▶ Problem statement: Every line from the first in the listing below to the line containing "binary fractions with" is to be repeated exactly, and no line past it.

▶ Records shown:
━━━━
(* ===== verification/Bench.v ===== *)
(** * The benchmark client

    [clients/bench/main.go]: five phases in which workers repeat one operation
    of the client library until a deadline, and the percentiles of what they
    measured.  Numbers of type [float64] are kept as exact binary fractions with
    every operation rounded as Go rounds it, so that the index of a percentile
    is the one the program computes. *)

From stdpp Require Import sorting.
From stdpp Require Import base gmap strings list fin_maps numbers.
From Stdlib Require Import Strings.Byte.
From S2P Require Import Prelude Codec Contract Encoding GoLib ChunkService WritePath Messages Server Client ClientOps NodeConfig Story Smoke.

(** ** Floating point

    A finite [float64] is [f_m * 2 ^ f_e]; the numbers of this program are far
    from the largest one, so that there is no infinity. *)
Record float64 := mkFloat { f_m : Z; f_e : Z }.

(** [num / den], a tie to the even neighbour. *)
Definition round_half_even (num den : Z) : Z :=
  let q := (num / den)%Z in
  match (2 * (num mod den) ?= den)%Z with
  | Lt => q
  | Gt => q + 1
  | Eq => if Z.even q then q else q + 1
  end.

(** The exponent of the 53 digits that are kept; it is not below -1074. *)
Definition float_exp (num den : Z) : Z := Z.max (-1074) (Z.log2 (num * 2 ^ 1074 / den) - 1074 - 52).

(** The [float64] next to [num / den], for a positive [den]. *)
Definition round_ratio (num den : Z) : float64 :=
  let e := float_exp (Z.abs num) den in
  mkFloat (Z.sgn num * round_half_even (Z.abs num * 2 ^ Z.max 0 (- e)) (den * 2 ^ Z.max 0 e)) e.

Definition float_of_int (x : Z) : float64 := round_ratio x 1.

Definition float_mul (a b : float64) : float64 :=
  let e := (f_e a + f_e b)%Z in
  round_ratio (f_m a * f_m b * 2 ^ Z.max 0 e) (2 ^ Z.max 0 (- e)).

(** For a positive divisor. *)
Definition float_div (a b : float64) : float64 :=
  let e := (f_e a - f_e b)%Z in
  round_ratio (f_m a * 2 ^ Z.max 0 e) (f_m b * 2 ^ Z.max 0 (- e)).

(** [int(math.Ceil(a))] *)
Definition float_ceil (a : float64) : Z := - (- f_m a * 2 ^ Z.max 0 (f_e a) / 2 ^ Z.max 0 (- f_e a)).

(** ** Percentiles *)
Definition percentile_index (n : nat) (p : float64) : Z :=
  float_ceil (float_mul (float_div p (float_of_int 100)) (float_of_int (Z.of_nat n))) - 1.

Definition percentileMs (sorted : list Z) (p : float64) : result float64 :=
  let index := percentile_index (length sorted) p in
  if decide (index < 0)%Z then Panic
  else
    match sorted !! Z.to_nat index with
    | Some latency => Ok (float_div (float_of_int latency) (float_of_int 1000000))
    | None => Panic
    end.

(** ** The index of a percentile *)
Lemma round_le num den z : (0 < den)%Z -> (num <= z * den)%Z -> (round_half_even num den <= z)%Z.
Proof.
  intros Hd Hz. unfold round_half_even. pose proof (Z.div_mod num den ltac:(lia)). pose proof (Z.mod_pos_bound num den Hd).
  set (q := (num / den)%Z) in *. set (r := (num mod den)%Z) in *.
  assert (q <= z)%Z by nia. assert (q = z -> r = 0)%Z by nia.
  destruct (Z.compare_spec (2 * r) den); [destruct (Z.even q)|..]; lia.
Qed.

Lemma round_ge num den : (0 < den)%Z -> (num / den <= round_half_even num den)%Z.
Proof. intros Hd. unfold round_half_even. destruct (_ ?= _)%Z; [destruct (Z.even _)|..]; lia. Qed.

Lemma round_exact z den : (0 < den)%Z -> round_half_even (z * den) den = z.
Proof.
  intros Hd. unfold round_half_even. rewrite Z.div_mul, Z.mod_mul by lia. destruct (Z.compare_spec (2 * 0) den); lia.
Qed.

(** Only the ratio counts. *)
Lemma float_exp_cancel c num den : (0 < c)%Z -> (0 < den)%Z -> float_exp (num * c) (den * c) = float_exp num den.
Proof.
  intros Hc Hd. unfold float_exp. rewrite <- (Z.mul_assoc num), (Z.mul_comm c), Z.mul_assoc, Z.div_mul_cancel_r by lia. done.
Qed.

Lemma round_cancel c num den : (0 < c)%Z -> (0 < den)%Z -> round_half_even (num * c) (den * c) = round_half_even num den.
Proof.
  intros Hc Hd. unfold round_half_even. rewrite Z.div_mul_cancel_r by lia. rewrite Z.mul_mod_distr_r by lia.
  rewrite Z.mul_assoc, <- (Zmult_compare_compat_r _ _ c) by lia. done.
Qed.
━━━━
▶ Exercise output:
(* ===== verification/Bench.v ===== *)
(** * The benchmark client

    [clients/bench/main.go]: five phases in which workers repeat one operation
    of the client library until a deadline, and the percentiles of what they
    measured.  Numbers of type [float64] are kept as exact binary fractions with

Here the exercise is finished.